TASK DETAILS: Exactly the lines from the one containing "Threads wait and" through the end of the entries, both ends included, are to be output.

Records excerpted from a collection:

○ ○ ○

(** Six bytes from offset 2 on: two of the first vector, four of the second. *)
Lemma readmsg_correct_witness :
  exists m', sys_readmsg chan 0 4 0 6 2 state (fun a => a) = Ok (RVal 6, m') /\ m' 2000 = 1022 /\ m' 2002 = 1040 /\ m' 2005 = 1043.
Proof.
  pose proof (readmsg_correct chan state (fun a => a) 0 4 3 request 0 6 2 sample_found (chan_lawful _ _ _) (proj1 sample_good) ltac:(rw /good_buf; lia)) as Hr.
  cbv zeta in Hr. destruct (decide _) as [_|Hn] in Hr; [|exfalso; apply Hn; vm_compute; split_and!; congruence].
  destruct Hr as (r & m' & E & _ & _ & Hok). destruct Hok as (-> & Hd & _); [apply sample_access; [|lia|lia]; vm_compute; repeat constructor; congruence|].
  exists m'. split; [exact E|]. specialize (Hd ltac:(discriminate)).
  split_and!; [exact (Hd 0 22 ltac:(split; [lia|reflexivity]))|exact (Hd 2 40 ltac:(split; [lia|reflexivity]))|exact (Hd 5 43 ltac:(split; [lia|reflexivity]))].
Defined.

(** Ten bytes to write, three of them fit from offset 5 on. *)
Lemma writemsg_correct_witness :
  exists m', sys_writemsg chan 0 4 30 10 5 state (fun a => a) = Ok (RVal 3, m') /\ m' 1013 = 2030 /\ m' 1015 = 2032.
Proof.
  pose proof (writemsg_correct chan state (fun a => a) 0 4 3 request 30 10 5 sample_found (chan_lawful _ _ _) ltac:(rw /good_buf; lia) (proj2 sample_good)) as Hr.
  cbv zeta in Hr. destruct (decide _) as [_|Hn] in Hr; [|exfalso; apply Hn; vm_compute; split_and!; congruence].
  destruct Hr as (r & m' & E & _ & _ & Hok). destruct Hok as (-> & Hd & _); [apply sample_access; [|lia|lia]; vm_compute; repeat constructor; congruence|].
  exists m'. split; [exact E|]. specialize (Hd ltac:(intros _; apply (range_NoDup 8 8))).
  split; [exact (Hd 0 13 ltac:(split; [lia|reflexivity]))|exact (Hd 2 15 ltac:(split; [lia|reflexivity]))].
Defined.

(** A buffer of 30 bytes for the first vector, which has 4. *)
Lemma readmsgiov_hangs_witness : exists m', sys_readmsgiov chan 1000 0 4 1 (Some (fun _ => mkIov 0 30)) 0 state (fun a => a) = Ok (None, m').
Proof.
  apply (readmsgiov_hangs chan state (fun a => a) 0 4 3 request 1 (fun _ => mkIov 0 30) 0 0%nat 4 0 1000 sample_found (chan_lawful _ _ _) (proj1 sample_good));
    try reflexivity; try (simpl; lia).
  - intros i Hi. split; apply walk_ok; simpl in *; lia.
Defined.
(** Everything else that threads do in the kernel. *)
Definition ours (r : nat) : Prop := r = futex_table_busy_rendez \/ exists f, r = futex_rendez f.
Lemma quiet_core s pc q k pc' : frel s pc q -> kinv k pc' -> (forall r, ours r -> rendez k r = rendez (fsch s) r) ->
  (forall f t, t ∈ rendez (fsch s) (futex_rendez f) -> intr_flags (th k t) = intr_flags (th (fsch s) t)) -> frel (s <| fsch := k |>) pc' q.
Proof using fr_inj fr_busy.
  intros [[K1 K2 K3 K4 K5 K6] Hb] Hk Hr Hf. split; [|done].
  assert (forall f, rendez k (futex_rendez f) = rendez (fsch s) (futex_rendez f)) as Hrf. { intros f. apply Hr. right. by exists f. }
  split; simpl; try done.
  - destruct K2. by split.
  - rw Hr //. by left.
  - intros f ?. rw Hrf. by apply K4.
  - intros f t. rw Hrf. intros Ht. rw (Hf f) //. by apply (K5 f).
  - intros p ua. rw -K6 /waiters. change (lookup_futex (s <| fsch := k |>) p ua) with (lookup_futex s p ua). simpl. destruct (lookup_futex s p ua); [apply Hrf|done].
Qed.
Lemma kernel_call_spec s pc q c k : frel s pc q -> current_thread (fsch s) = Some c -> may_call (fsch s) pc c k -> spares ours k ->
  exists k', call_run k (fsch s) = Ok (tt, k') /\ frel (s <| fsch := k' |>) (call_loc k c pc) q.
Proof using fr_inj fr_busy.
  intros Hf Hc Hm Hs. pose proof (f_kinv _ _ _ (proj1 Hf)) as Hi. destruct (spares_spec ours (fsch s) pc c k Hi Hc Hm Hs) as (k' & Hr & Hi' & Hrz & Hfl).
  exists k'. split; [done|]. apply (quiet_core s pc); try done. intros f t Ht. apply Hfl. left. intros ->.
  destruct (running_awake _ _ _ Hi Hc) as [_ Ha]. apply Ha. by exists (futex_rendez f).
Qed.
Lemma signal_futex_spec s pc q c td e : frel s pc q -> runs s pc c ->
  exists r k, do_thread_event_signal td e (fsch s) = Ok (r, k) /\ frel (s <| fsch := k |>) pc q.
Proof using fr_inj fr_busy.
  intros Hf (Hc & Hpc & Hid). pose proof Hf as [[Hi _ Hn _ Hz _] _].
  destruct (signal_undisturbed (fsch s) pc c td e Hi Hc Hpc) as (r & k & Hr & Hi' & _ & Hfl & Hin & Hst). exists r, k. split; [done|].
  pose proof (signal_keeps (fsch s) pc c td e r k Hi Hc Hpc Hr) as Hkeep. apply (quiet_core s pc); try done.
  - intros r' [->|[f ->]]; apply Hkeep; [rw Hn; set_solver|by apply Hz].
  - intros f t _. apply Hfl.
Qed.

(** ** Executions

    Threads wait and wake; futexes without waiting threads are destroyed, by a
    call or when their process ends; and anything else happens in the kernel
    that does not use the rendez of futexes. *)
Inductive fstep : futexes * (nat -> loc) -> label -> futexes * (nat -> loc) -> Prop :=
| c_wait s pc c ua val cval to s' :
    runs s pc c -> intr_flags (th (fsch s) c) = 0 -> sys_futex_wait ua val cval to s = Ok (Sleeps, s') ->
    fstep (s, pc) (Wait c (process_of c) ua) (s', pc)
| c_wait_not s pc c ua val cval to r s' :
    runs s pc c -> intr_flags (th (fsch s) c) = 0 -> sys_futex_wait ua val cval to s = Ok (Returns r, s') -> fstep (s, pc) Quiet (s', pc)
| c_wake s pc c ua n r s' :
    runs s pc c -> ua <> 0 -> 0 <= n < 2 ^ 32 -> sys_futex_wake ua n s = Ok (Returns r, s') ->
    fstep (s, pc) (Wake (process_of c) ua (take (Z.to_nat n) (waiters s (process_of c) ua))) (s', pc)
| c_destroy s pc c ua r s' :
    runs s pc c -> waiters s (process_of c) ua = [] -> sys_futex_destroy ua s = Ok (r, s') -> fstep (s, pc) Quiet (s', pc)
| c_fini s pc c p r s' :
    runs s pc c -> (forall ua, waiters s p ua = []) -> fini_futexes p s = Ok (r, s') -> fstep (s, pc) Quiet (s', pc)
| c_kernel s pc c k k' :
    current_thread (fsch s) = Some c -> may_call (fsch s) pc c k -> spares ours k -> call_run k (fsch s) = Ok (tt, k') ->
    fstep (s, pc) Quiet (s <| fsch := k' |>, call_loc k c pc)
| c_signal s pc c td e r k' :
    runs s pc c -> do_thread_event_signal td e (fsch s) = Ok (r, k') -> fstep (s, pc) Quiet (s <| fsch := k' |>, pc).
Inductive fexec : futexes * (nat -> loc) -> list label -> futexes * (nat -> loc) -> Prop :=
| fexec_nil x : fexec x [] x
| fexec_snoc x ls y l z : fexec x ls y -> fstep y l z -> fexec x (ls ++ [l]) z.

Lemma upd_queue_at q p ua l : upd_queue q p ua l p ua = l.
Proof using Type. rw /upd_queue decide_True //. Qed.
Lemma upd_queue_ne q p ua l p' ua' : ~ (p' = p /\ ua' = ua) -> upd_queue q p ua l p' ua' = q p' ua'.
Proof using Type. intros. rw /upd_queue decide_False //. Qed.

○ ○ ○

TASK RESPONSE:
    Threads wait and wake; futexes without waiting threads are destroyed, by a
    call or when their process ends; and anything else happens in the kernel
    that does not use the rendez of futexes. *)
Inductive fstep : futexes * (nat -> loc) -> label -> futexes * (nat -> loc) -> Prop :=
| c_wait s pc c ua val cval to s' :
    runs s pc c -> intr_flags (th (fsch s) c) = 0 -> sys_futex_wait ua val cval to s = Ok (Sleeps, s') ->
    fstep (s, pc) (Wait c (process_of c) ua) (s', pc)
| c_wait_not s pc c ua val cval to r s' :
    runs s pc c -> intr_flags (th (fsch s) c) = 0 -> sys_futex_wait ua val cval to s = Ok (Returns r, s') -> fstep (s, pc) Quiet (s', pc)
| c_wake s pc c ua n r s' :
    runs s pc c -> ua <> 0 -> 0 <= n < 2 ^ 32 -> sys_futex_wake ua n s = Ok (Returns r, s') ->
    fstep (s, pc) (Wake (process_of c) ua (take (Z.to_nat n) (waiters s (process_of c) ua))) (s', pc)
| c_destroy s pc c ua r s' :
    runs s pc c -> waiters s (process_of c) ua = [] -> sys_futex_destroy ua s = Ok (r, s') -> fstep (s, pc) Quiet (s', pc)
| c_fini s pc c p r s' :
    runs s pc c -> (forall ua, waiters s p ua = []) -> fini_futexes p s = Ok (r, s') -> fstep (s, pc) Quiet (s', pc)
| c_kernel s pc c k k' :
    current_thread (fsch s) = Some c -> may_call (fsch s) pc c k -> spares ours k -> call_run k (fsch s) = Ok (tt, k') ->
    fstep (s, pc) Quiet (s <| fsch := k' |>, call_loc k c pc)
| c_signal s pc c td e r k' :
    runs s pc c -> do_thread_event_signal td e (fsch s) = Ok (r, k') -> fstep (s, pc) Quiet (s <| fsch := k' |>, pc).
Inductive fexec : futexes * (nat -> loc) -> list label -> futexes * (nat -> loc) -> Prop :=
| fexec_nil x : fexec x [] x
| fexec_snoc x ls y l z : fexec x ls y -> fstep y l z -> fexec x (ls ++ [l]) z.

Lemma upd_queue_at q p ua l : upd_queue q p ua l p ua = l.
Proof using Type. rw /upd_queue decide_True //. Qed.
Lemma upd_queue_ne q p ua l p' ua' : ~ (p' = p /\ ua' = ua) -> upd_queue q p ua l p' ua' = q p' ua'.
Proof using Type. intros. rw /upd_queue decide_False //. Qed.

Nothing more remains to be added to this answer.